__PROVIDED RECORDS__.
(* ===== verification/Ps2Mouse.v ===== *)
(** * PS/2 mouse (device/input/ps2mouse.c)

    The command protocol, the wheel handshake, stream and remote reporting, and
    the movement packet.  Every operation returns the bytes it sends.  Movement
    counts are mathematical integers: a guest that never polls would have to be
    moved over 2^31 counts before the C sums overflow. *)

From S2P Require Import Prelude.

Definition kCmdSetScale11 := 0xe6.
Definition kCmdSetScale21 := 0xe7.
Definition kCmdSetRes := 0xe8.
Definition kCmdGetStatus := 0xe9.
Definition kCmdSetStream := 0xea.
Definition kCmdPoll := 0xeb.
Definition kCmdResetWrap := 0xec.
Definition kCmdSetWrap := 0xee.
Definition kCmdSetRemote := 0xf0.
Definition kCmdGetId := 0xf2.
Definition kCmdSetRate := 0xf3.
Definition kCmdEnable := 0xf4.
Definition kCmdDisable := 0xf5.
Definition kCmdSetDefaults := 0xf6.
Definition kCmdReset := 0xff.
Definition kReplyAck := 0xfa.
Definition kReplyResend := 0xfe.
Definition kReplyBat := 0xaa.
Definition kIdStandard := 0x00.
Definition kIdImps2 := 0x03.
Definition kRates : list Z := [10; 20; 40; 60; 80; 100; 200].
Definition kDefaultRate := 100.
Definition kDefaultRes := 2.

Inductive wheel_detect := kDetectIdle | kDetectSaw200 | kDetectSaw100.

(** [m_command]: -1, or the command waiting for its parameter. *)
Record Ps2MouseState := mkMouse {
  m_enabled : bool; m_remote : bool; m_wrap : bool; m_scale21 : bool; m_res : Z; m_rate : Z; m_id : Z; m_detect : wheel_detect;
  m_buttons : Z; m_reported : Z; m_dx : Z; m_dy : Z; m_dz : Z; m_command : Z;
}.
Definition eta_mouse (s : Ps2MouseState) : Ps2MouseState :=
  mkMouse (m_enabled s) (m_remote s) (m_wrap s) (m_scale21 s) (m_res s) (m_rate s) (m_id s) (m_detect s) (m_buttons s)
    (m_reported s) (m_dx s) (m_dy s) (m_dz s) (m_command s).
#[export] Instance upd_m_enabled : Upd m_enabled := ltac:(mk_upd eta_mouse m_enabled).
#[export] Instance upd_m_remote : Upd m_remote := ltac:(mk_upd eta_mouse m_remote).
#[export] Instance upd_m_wrap : Upd m_wrap := ltac:(mk_upd eta_mouse m_wrap).
#[export] Instance upd_m_scale21 : Upd m_scale21 := ltac:(mk_upd eta_mouse m_scale21).
#[export] Instance upd_m_res : Upd m_res := ltac:(mk_upd eta_mouse m_res).
#[export] Instance upd_m_rate : Upd m_rate := ltac:(mk_upd eta_mouse m_rate).
#[export] Instance upd_m_id : Upd m_id := ltac:(mk_upd eta_mouse m_id).
#[export] Instance upd_m_detect : Upd m_detect := ltac:(mk_upd eta_mouse m_detect).
#[export] Instance upd_m_buttons : Upd m_buttons := ltac:(mk_upd eta_mouse m_buttons).
#[export] Instance upd_m_reported : Upd m_reported := ltac:(mk_upd eta_mouse m_reported).
#[export] Instance upd_m_dx : Upd m_dx := ltac:(mk_upd eta_mouse m_dx).
#[export] Instance upd_m_dy : Upd m_dy := ltac:(mk_upd eta_mouse m_dy).
#[export] Instance upd_m_dz : Upd m_dz := ltac:(mk_upd eta_mouse m_dz).
#[export] Instance upd_m_command : Upd m_command := ltac:(mk_upd eta_mouse m_command).

Definition Scale21 (n : Z) : Z :=
  let sign := if n <? 0 then -1 else 1 in
  let abs := if n <? 0 then - n else n in
  switch abs [(0, n); (1, n); (3, n); (2, sign); (4, 6 * sign); (5, 9 * sign)] (n * 2).

Definition out_of_count (n : Z) : bool := (n <? -256) || (255 <? n).
Definition clamp_count (n : Z) : Z := if out_of_count n then (if n <? 0 then -256 else 255) else n.

Definition SendPacket (st : Ps2MouseState) (dx dy dz : Z) : list Z :=
  let b0 := 0x08 .| (m_buttons st .& 0x07) in
  let b0 := if out_of_count dx then b0 .| 0x40 else b0 in
  let b0 := if out_of_count dy then b0 .| 0x80 else b0 in
  let dx := clamp_count dx in
  let dy := clamp_count dy in
  let b0 := if dx <? 0 then b0 .| 0x10 else b0 in
  let b0 := if dy <? 0 then b0 .| 0x20 else b0 in
  [b0; u8 (dx .& 0xff); u8 (dy .& 0xff)] ++ (if m_id st =? kIdImps2 then [u8 (dz .& 0xff)] else []).

(** The movement of a sent packet is gone. *)
Definition reported (st : Ps2MouseState) : Ps2MouseState :=
  st <| m_reported := m_buttons st |> <| m_dx := 0 |> <| m_dy := 0 |> <| m_dz := 0 |>.

Definition Sync (st : Ps2MouseState) : Ps2MouseState * list Z :=
  if m_remote st then (st, [])
  else if (m_dx st =? 0) && (m_dy st =? 0) && (m_dz st =? 0) && (m_buttons st =? m_reported st) then (st, [])
  else
    let '(dx, dy) := if m_scale21 st then (Scale21 (m_dx st), Scale21 (m_dy st)) else (m_dx st, m_dy st) in
    (reported st, SendPacket st dx dy (m_dz st)).

Definition SendStatus (st : Ps2MouseState) : list Z :=
  let s := if m_remote st then 0x40 else 0 in
  let s := if m_enabled st then s .| 0x20 else s in
  let s := if m_scale21 st then s .| 0x10 else s in
  let s := if tst (m_buttons st) 0x01 then s .| 0x04 else s in
  let s := if tst (m_buttons st) 0x02 then s .| 0x01 else s in
  let s := if tst (m_buttons st) 0x04 then s .| 0x02 else s in
  [s; u8 (m_res st); u8 (m_rate st)].

Definition RateValid (rate : Z) : bool := existsb (fun r => r =? rate) kRates.

Definition Detect (st : Ps2MouseState) (rate : Z) : Ps2MouseState :=
  match m_detect st with
  | kDetectIdle => if rate =? 200 then st <| m_detect := kDetectSaw200 |> else st
  | kDetectSaw200 => st <| m_detect := if rate =? 100 then kDetectSaw100 else kDetectIdle |>
  | kDetectSaw100 => (if rate =? 80 then st <| m_id := kIdImps2 |> else st) <| m_detect := kDetectIdle |>
  end.

Definition SetDefaults (st : Ps2MouseState) : Ps2MouseState :=
  st <| m_enabled := false |> <| m_remote := false |> <| m_scale21 := false |> <| m_rate := kDefaultRate |> <| m_res := kDefaultRes |>.

(** A command, with no parameter outstanding. *)
Definition mouse_command (st : Ps2MouseState) (val : Z) : Ps2MouseState * list Z :=
  switch val
    [(kCmdSetScale11, (st <| m_scale21 := false |>, [kReplyAck]));
     (kCmdSetScale21, (st <| m_scale21 := true |>, [kReplyAck]));
     (kCmdSetRes, (st <| m_command := val |>, [kReplyAck]));
     (kCmdSetRate, (st <| m_command := val |>, [kReplyAck]));
     (kCmdGetStatus, (st, kReplyAck :: SendStatus st));
     (kCmdSetStream, (st <| m_remote := false |>, [kReplyAck]));
     (kCmdPoll, (reported st, kReplyAck :: SendPacket st (m_dx st) (m_dy st) (m_dz st)));
     (kCmdSetWrap, (st <| m_wrap := true |>, [kReplyAck]));
     (kCmdSetRemote, (st <| m_remote := true |>, [kReplyAck]));
     (kCmdGetId, (st, [kReplyAck; u8 (m_id st)]));
     (kCmdEnable, (st <| m_enabled := true |>, [kReplyAck]));
     (kCmdDisable, (st <| m_enabled := false |>, [kReplyAck]));
     (kCmdSetDefaults, (SetDefaults st, [kReplyAck]));
     (kCmdReset,
       let st := (SetDefaults st) <| m_id := kIdStandard |> <| m_detect := kDetectIdle |> <| m_buttons := 0 |> <| m_reported := 0 |>
                   <| m_dx := 0 |> <| m_dy := 0 |> <| m_dz := 0 |> in
       (st, [kReplyAck; kReplyBat; u8 (m_id st)]))]
    (st, [kReplyResend]).

Definition Ps2MouseWrite (st : Ps2MouseState) (val : Z) : Ps2MouseState * list Z :=
  if m_wrap st && negb (val =? kCmdReset) then
    (if val =? kCmdResetWrap then st <| m_wrap := false |> else st, [val])
  else if m_command st =? kCmdSetRes then
    let st := st <| m_command := -1 |> in
    if 3 <? val then (st, [kReplyResend]) else (st <| m_res := val |>, [kReplyAck])
  else if m_command st =? kCmdSetRate then
    let st := st <| m_command := -1 |> in
    if negb (RateValid val) then (st, [kReplyResend]) else (Detect (st <| m_rate := val |>) val, [kReplyAck])
  else mouse_command st val.

Definition Ps2MouseEvent (st : Ps2MouseState) (dx dy dz buttons : Z) : Ps2MouseState * list Z :=
  let st := st <| m_buttons := buttons .& 0x07 |> in
  if negb (m_enabled st) then (st, [])
  else Sync (st <| m_dx := m_dx st + dx |> <| m_dy := m_dy st + dy |> <| m_dz := m_dz st + dz |>).

Definition Ps2MouseInit : Ps2MouseState :=
  (SetDefaults (mkMouse false false false false 0 0 0 kDetectIdle 0 0 0 0 0 0)) <| m_id := kIdStandard |> <| m_command := -1 |>.

(** ** The packet *)

(** A driver's reading of a movement packet: nine-bit counts, the overflow
    bits, the buttons, and the wheel on a four-byte device. *)
Record movement := mkMove { mv_dx : Z; mv_dy : Z; mv_xovf : bool; mv_yovf : bool; mv_buttons : Z; mv_wheel : Z }.

Definition read_packet (wheel : bool) (bs : list Z) : option (movement * list Z) :=
  match bs with
  | b0 :: x :: y :: r =>
      let count sign v := if tst b0 sign then v - 256 else v in
      let move w := mkMove (count 0x10 x) (count 0x20 y) (tst b0 0x40) (tst b0 0x80) (b0 .& 7) w in
      if wheel then match r with z :: r => Some (move (signed 8 z), r) | [] => None end else Some (move 0, r)
  | _ => None
  end.

Lemma low_byte x : u8 (x .& 0xff) = x mod 256.
Proof.
  change 0xff with (2 ^ 8 - 1). rewrite land_ones_wrap by lia. apply wrap_small, rng_wrap. lia.
Qed.

(** The flag bits of the first byte, over all of their combinations. *)
Definition flag_byte (b : Z) (xo yo xn yn : bool) : Z :=
  let b0 := 0x08 .| b in
  let b0 := if xo then b0 .| 0x40 else b0 in
  let b0 := if yo then b0 .| 0x80 else b0 in
  let b0 := if xn then b0 .| 0x10 else b0 in
  if yn then b0 .| 0x20 else b0.

Lemma flag_byte_read b xo yo xn yn : 0 <= b < 8 -> let f := flag_byte b xo yo xn yn in
  tst f 0x40 = xo /\ tst f 0x80 = yo /\ tst f 0x10 = xn /\ tst f 0x20 = yn /\ f .& 7 = b.
Proof.
  intros Hb. assert (Hc : b = 0 \/ b = 1 \/ b = 2 \/ b = 3 \/ b = 4 \/ b = 5 \/ b = 6 \/ b = 7) by lia.
  destruct xo, yo, xn, yn; repeat destruct Hc as [->|Hc]; try subst b; vm_compute; done.
Qed.

Lemma count_back n : -256 <= n <= 255 -> (if n <? 0 then n mod 256 - 256 else n mod 256) = n.
Proof. intros Hn. destruct (Z.ltb_spec n 0); Z.to_euclidean_division_equations; lia. Qed.

Lemma clamp_range n : -256 <= clamp_count n <= 255.
Proof. unfold clamp_count, out_of_count. destruct (Z.ltb_spec n (-256)), (Z.ltb_spec 255 n); cbn [orb]; [..|lia]; destruct (Z.ltb_spec n 0); lia. Qed.

Lemma signed_byte z : -128 <= z < 128 -> signed 8 (z mod 256) = z.
Proof. exact (signed_wrap 8 z ltac:(lia)). Qed.

Lemma packet_read st dx dy dz rest : -128 <= dz < 128 ->
  read_packet (m_id st =? kIdImps2) (SendPacket st dx dy dz ++ rest) =
    Some (mkMove (clamp_count dx) (clamp_count dy) (out_of_count dx) (out_of_count dy) (m_buttons st .& 7)
            (if m_id st =? kIdImps2 then dz else 0), rest).
Proof.
  intros Hz. unfold SendPacket. fold (flag_byte (m_buttons st .& 7) (out_of_count dx) (out_of_count dy) (clamp_count dx <? 0) (clamp_count dy <? 0)).
  assert (Hb : 0 <= m_buttons st .& 7 < 8) by (exact (rng_land_ones (m_buttons st) 3 3 ltac:(lia))).
  destruct (flag_byte_read _ (out_of_count dx) (out_of_count dy) (clamp_count dx <? 0) (clamp_count dy <? 0) Hb) as (F1 & F2 & F3 & F4 & F5).
  set (f := flag_byte _ _ _ _ _) in *. clearbody f. pose proof (clamp_range dx). pose proof (clamp_range dy).
  unfold read_packet. destruct (m_id st =? kIdImps2); cbn [app]; rewrite F1, F2, F3, F4, F5, !low_byte, !count_back by lia;
    [by rewrite signed_byte|done].
Qed.

#[local] Arguments SendPacket : simpl never.
#[local] Arguments read_packet : simpl never.
#[local] Arguments Z.add : simpl never.

(** A mouse movement arrives: in stream mode the packet sent for a movement is read back by the
    driver's decoder as the movement clamped to nine bits per axis, the overflow bits, the buttons
    and (on a wheel mouse) the wheel count, and nothing is left over to report. *)
Theorem mouse_event_reported st dx dy dz buttons rest :
  m_enabled st = true -> m_remote st = false -> m_scale21 st = false ->
  (dx <> 0 \/ dy <> 0 \/ dz <> 0) -> m_dx st = 0 -> m_dy st = 0 -> m_dz st = 0 -> -128 <= dz < 128 ->
  let '(st', bs) := Ps2MouseEvent st dx dy dz buttons in
  read_packet (m_id st =? kIdImps2) (bs ++ rest) =
    Some (mkMove (clamp_count dx) (clamp_count dy) (out_of_count dx) (out_of_count dy) (buttons .& 7)
            (if m_id st =? kIdImps2 then dz else 0), rest) /\
  Ps2MouseEvent st' 0 0 0 buttons = (st', []).
Proof.
  intros He Hr Hs Hm Hx Hy Hz Hw. unfold Ps2MouseEvent. cbn. rewrite He. cbn [negb]. unfold Sync. cbn. rewrite Hr, Hx, Hy, Hz, !Z.add_0_l.
  assert (Hq : (dx =? 0) && (dy =? 0) && (dz =? 0) = false).
  { apply not_true_iff_false. intros [[E1%Z.eqb_eq E2%Z.eqb_eq]%andb_true_iff E3%Z.eqb_eq]%andb_true_iff. lia. }
  rewrite Hq. cbn [andb]. rewrite Hs.
  set (st1 := _ <| m_dz := dz |>). assert (B1 : m_buttons st1 = buttons .& 7) by done. assert (I1 : m_id st1 = m_id st) by done.
  assert (R1 : m_enabled st1 = true /\ m_remote st1 = false) by done. clearbody st1. split.
  - pose proof (packet_read st1 dx dy dz rest Hw) as H. rewrite I1 in H. rewrite H, B1.
    by rewrite <- Z.land_assoc.
  - destruct R1 as [R1 R2]. destruct st1. cbn in R1, R2, B1. subst. unfold reported. cbn. rewrite !Z.eqb_refl. reflexivity.
Qed.

Lemma mouse_event_reported_witness :
  let st := fst (Ps2MouseWrite Ps2MouseInit kCmdEnable) in
  snd (Ps2MouseEvent st (-3) 300 0 1) = [0x99; 0xfd; 0xff] /\
  read_packet false (snd (Ps2MouseEvent st (-3) 300 0 1) ++ []) = Some (mkMove (-3) 255 false true 1 0, []).
Proof.
  intros st. split; [reflexivity|].
  destruct (mouse_event_reported st (-3) 300 0 1 []) as [H _]; [reflexivity|reflexivity|reflexivity|left; lia|reflexivity|reflexivity|reflexivity|lia|exact H].
Defined.

(** A reset command in wrap mode answers like any reset but leaves the mouse in wrap mode: the next
    byte is still echoed. *)
Theorem mouse_reset_keeps_wrap st : m_wrap st = true -> m_command st = -1 ->
  let '(st', bs) := Ps2MouseWrite st kCmdReset in
  bs = [kReplyAck; kReplyBat; kIdStandard] /\ snd (Ps2MouseWrite st' kCmdGetId) = [kCmdGetId].
Proof.
  intros Hw Hc. unfold Ps2MouseWrite at 1. rewrite Hw, Hc. cbn. split; [done|]. unfold Ps2MouseWrite. cbn. by rewrite Hw.
Qed.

__WHAT IS EXPECTED__. Return a word-for-word copy of the lines above from the one holding "set (f := flag_byte" through the one holding "snd (Ps2MouseEvent st (-3) 300 0 1) = [0x99;", with both of them included and nothing besides.

__ANSWER TO THE PROBLEM__.
  set (f := flag_byte _ _ _ _ _) in *. clearbody f. pose proof (clamp_range dx). pose proof (clamp_range dy).
  unfold read_packet. destruct (m_id st =? kIdImps2); cbn [app]; rewrite F1, F2, F3, F4, F5, !low_byte, !count_back by lia;
    [by rewrite signed_byte|done].
Qed.

#[local] Arguments SendPacket : simpl never.
#[local] Arguments read_packet : simpl never.
#[local] Arguments Z.add : simpl never.

(** A mouse movement arrives: in stream mode the packet sent for a movement is read back by the
    driver's decoder as the movement clamped to nine bits per axis, the overflow bits, the buttons
    and (on a wheel mouse) the wheel count, and nothing is left over to report. *)
Theorem mouse_event_reported st dx dy dz buttons rest :
  m_enabled st = true -> m_remote st = false -> m_scale21 st = false ->
  (dx <> 0 \/ dy <> 0 \/ dz <> 0) -> m_dx st = 0 -> m_dy st = 0 -> m_dz st = 0 -> -128 <= dz < 128 ->
  let '(st', bs) := Ps2MouseEvent st dx dy dz buttons in
  read_packet (m_id st =? kIdImps2) (bs ++ rest) =
    Some (mkMove (clamp_count dx) (clamp_count dy) (out_of_count dx) (out_of_count dy) (buttons .& 7)
            (if m_id st =? kIdImps2 then dz else 0), rest) /\
  Ps2MouseEvent st' 0 0 0 buttons = (st', []).
Proof.
  intros He Hr Hs Hm Hx Hy Hz Hw. unfold Ps2MouseEvent. cbn. rewrite He. cbn [negb]. unfold Sync. cbn. rewrite Hr, Hx, Hy, Hz, !Z.add_0_l.
  assert (Hq : (dx =? 0) && (dy =? 0) && (dz =? 0) = false).
  { apply not_true_iff_false. intros [[E1%Z.eqb_eq E2%Z.eqb_eq]%andb_true_iff E3%Z.eqb_eq]%andb_true_iff. lia. }
  rewrite Hq. cbn [andb]. rewrite Hs.
  set (st1 := _ <| m_dz := dz |>). assert (B1 : m_buttons st1 = buttons .& 7) by done. assert (I1 : m_id st1 = m_id st) by done.
  assert (R1 : m_enabled st1 = true /\ m_remote st1 = false) by done. clearbody st1. split.
  - pose proof (packet_read st1 dx dy dz rest Hw) as H. rewrite I1 in H. rewrite H, B1.
    by rewrite <- Z.land_assoc.
  - destruct R1 as [R1 R2]. destruct st1. cbn in R1, R2, B1. subst. unfold reported. cbn. rewrite !Z.eqb_refl. reflexivity.
Qed.

Lemma mouse_event_reported_witness :
  let st := fst (Ps2MouseWrite Ps2MouseInit kCmdEnable) in
  snd (Ps2MouseEvent st (-3) 300 0 1) = [0x99; 0xfd; 0xff] /\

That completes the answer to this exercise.